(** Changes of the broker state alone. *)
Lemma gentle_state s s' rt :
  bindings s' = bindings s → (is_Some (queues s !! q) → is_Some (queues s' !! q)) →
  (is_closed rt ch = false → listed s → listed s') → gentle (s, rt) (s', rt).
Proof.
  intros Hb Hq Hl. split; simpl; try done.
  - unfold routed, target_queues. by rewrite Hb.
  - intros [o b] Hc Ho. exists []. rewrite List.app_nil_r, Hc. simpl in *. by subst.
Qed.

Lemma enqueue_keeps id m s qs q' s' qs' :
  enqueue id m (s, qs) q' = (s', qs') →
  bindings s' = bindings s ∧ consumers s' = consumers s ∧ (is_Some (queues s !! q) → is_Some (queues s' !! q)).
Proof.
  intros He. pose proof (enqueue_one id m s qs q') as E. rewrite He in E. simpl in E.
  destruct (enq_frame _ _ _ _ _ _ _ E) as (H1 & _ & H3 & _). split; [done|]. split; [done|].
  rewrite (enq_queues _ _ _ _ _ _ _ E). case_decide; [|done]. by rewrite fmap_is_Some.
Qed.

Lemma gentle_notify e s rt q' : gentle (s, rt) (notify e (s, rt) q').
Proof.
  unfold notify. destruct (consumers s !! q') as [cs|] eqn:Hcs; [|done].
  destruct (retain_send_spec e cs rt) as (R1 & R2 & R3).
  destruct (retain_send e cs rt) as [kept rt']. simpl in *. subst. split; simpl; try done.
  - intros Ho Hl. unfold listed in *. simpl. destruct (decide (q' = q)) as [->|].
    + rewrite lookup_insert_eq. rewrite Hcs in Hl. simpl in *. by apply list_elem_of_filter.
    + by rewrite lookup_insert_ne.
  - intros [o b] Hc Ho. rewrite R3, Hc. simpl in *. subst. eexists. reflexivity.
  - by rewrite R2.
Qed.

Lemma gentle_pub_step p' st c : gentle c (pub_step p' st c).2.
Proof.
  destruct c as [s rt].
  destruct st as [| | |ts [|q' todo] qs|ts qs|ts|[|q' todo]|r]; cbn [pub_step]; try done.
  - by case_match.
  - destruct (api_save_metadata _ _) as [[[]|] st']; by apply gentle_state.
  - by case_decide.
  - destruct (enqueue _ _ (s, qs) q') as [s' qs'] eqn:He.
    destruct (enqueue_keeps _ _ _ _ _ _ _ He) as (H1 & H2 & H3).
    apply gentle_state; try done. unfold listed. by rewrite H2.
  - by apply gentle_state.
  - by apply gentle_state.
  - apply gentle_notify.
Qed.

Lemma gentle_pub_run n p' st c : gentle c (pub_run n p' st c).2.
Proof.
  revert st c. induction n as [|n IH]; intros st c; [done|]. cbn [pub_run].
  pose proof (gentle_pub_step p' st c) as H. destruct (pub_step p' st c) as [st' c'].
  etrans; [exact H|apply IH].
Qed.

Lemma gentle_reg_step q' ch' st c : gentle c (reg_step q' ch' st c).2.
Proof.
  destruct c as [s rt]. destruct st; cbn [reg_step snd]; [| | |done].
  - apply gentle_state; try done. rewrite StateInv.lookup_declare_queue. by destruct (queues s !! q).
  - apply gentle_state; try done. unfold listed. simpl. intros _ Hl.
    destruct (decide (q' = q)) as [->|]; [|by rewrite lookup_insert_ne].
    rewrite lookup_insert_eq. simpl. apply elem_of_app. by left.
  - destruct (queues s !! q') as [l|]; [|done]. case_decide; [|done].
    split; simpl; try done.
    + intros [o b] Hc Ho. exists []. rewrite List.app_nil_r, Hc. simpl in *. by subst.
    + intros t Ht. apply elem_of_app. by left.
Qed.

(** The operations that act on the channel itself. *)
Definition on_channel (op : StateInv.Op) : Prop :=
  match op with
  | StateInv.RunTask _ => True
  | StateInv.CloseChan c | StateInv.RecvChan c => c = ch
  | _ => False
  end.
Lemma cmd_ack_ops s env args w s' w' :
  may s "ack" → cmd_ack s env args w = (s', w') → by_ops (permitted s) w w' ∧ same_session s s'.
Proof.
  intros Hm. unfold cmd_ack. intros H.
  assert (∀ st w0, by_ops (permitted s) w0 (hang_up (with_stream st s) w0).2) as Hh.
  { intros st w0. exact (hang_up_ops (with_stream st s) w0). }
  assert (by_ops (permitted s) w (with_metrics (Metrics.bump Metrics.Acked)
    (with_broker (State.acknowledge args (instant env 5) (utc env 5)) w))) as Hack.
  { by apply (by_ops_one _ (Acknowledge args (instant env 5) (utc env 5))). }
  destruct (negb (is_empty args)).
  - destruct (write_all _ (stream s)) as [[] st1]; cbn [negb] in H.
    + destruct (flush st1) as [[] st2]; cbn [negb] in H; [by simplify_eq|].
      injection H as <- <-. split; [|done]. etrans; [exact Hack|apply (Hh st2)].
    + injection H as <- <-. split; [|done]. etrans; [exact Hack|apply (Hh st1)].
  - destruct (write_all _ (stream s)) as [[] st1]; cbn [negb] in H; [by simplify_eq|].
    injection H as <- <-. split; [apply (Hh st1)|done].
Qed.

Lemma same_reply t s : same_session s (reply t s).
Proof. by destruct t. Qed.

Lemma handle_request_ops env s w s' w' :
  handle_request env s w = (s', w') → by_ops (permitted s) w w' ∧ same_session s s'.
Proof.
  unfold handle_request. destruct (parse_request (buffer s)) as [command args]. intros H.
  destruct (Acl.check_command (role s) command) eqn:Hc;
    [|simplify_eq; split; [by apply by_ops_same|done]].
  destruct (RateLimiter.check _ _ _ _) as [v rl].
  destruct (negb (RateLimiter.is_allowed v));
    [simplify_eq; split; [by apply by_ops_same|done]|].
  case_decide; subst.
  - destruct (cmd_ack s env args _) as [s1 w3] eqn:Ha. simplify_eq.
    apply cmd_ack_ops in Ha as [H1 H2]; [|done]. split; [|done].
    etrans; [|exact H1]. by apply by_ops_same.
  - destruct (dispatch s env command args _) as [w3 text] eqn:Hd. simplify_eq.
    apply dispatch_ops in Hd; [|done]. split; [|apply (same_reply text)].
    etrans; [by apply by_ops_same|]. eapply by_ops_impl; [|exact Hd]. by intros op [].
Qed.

—————

**Exercise:**
From the line holding "- destruct (dispatch" to the last line of the data above, copy every line exactly and include nothing more.

**Solved exercise:**
  - destruct (dispatch s env command args _) as [w3 text] eqn:Hd. simplify_eq.
    apply dispatch_ops in Hd; [|done]. split; [|apply (same_reply text)].
    etrans; [by apply by_ops_same|]. eapply by_ops_impl; [|exact Hd]. by intros op [].
Qed.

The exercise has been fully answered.